Problem details:
Only lines with the string "value" should be returned from the data below.

Listed entries:

§ §

(** [await asyncio.gather] over the tasks, with [return_exceptions=True]:
    the event loop resumes the tasks, in an order that is not the caller's
    to choose, until all have ended; that order is [schedule], followed, for
    the tasks it leaves suspended, by the order of the tasks.  There is one
    result per task, in the order of the tasks, and an exception a task
    raised is its result. *)
Definition gather {A} (schedule : list nat) (tasks : list (Coro A))
  : M (list (Outcome A)) :=
  tasks' <- run_schedule schedule tasks ;;
  run_all_to_end tasks'.

(** One step of the event loop: some suspended task is resumed. *)
Inductive loop_step {A} : list (Coro A) * World -> list (Coro A) * World -> Prop :=
| loop_resume tasks w (i : nat) k c' w' :
    tasks !! i = Some (Suspended k) -> k w = (c', w') ->
    loop_step (tasks, w) (<[i := c']> tasks, w').

(** An interleaved run of the tasks: any number of steps of the loop. *)
Definition interleaving {A} : relation (list (Coro A) * World) := rtc loop_step.

(** The loop of [check_all_providers] over [zip(providers, results)]. *)
Fixpoint collect (pairs : list (string * Outcome ProviderHealthStatus))
    (health_statuses : gmap string ProviderHealthStatus)
  : M (gmap string ProviderHealthStatus) :=
  match pairs with
  | [] => ret health_statuses
  | (provider, Raised e) :: pairs' =>
      now <- utcnow ;;
      collect pairs'
        (<[provider := mkStatus "down" now None (Some (exc_msg e))]> health_statuses)
  | (provider, Returned r) :: pairs' =>
      collect pairs' (<[provider := r]> health_statuses)
  end.

(** [check_all_providers], for any behaviour of [self.check_provider_health]
    (the tests replace it by one that raises). *)
Definition check_all_providers_with (schedule : list nat)
    (check : string -> Coro ProviderHealthStatus)
  : M (Outcome (gmap string ProviderHealthStatus)) :=
  let providers := map fst HEALTH_CHECK_ENDPOINTS in
  let tasks := map check providers in
  results <- gather schedule tasks ;;
  health_statuses <- collect (zip providers results) ∅ ;;
  ret (Returned health_statuses).

(** [check_provider_health] as the coroutine it is.  It awaits the cache
    read, the opening of the HTTP client, the GET on the endpoint, the
    closing of the client, and the cache write. *)
Section Task.
Variable env : Environment.

(** From the circuit-breaker lookup on: the status is folded with the phase,
    and the coroutine awaits [setex]. *)
Definition after_endpoint (provider : string) (health_status : ProviderHealthStatus)
  : M (Coro ProviderHealthStatus) :=
  circuit_state <- on_breaker (CircuitBreaker.get_state provider) ;;
  let health_status :=
    if String.eqb (CircuitBreaker.value circuit_state) "open" then
      let h := set_status "down" health_status in
      if negb (str_truthy (error_message h))
      then set_error_message (Some "Circuit breaker open") h
      else h
    else if String.eqb (CircuitBreaker.value circuit_state) "half_open" then
      if String.eqb (status health_status) "healthy"
      then set_status "degraded" health_status
      else health_status
    else health_status in
  ret (Suspended
         ((if cache_setex_raises env then ret tt
           else setex (_get_cache_key provider) CACHE_TTL health_status) ;;;
          ret (Finished (Returned health_status)))).

(** From the answer of [await client.get(url)] on.  A response is turned
    into a status inside the [async with] block, which is then left; an
    exception leaves the block first and is handled after it. *)
Definition after_probe (provider url : string) (start_time : Q)
  : M (Coro ProviderHealthStatus) :=
  match http_get env url with
  | Response status_code =>
      t <- time_time ;;
      let response_time_ms := ((t - start_time) * 1000)%Q in
      let '(status, error_message) :=
        if status_code =? 200 then
          ("healthy", None)
        else if (200 <? status_code) && (status_code <? 500) then
          ("degraded", Some ("HTTP " +:+ str_int status_code))
        else
          ("down", Some ("HTTP " +:+ str_int status_code)) in
      now <- utcnow ;;
      ret (Suspended
             (after_endpoint provider
                (mkStatus status now (Some response_time_ms) error_message)))
  | TimeoutException =>
      ret (Suspended
             (t <- time_time ;;
              let response_time_ms := ((t - start_time) * 1000)%Q in
              now <- utcnow ;;
              after_endpoint provider
                (mkStatus "down" now (Some response_time_ms) (Some "Request timeout"))))
  | ProbeError e =>
      ret (Suspended
             (t <- time_time ;;
              let response_time_ms := ((t - start_time) * 1000)%Q in
              now <- utcnow ;;
              after_endpoint provider
                (mkStatus "down" now (Some response_time_ms) (Some (exc_msg e)))))
  end.

Definition check_provider_health_task (provider : string) : Coro ProviderHealthStatus :=
  Suspended (fun w =>
    match (if cache_get_raises env then None
           else cache w !! _get_cache_key provider) with
    | Some (data, _) => (Finished (Returned data), w)
    | None =>
        match endpoint_of provider with
        | None =>
            (now <- utcnow ;;
             ret (Finished
                    (Returned
                       (mkStatus "down" now None
                          (Some ("Unknown provider: " +:+ provider)))))) w
        | Some url =>
            (start_time <- time_time ;;
             ret (Suspended (ret (Suspended (after_probe provider url start_time))))) w
        end
    end).

End Task.

Definition check_all_providers (schedule : list nat) (env : Environment)
  : M (Outcome (gmap string ProviderHealthStatus)) :=
  check_all_providers_with schedule (check_provider_health_task env).

(** Resumed in a state whose cached statuses are valid, the coroutine keeps
    them valid, and it ends by returning a valid status. *)
Fixpoint keeps_valid (valid : World -> Prop) (ok : ProviderHealthStatus -> Prop)
    (c : Coro ProviderHealthStatus) : Prop :=
  match c with
  | Finished o => exists h, o = Returned h /\ ok h
  | Suspended k =>
      forall w, valid w -> let (c', w') := k w in valid w' /\ keeps_valid valid ok c'
  end.

(** The breaker after [n] more readings of the clock. *)
Definition advance (n : nat) (b : CircuitBreaker.World) : CircuitBreaker.World :=
  CircuitBreaker.mkWorld (CircuitBreaker.states b) (CircuitBreaker.clock b)
    (n + CircuitBreaker.ticks b).

(** The status and the message [_check_provider_endpoint] derives from what
    the endpoint did. *)
Definition probe_status (o : ProbeOutcome) : string :=
  match o with
  | Response c =>
      if c =? 200 then "healthy"
      else if (200 <? c) && (c <? 500) then "degraded" else "down"
  | _ => "down"
  end.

§ §

Task answer:
    if String.eqb (CircuitBreaker.value circuit_state) "open" then
    else if String.eqb (CircuitBreaker.value circuit_state) "half_open" then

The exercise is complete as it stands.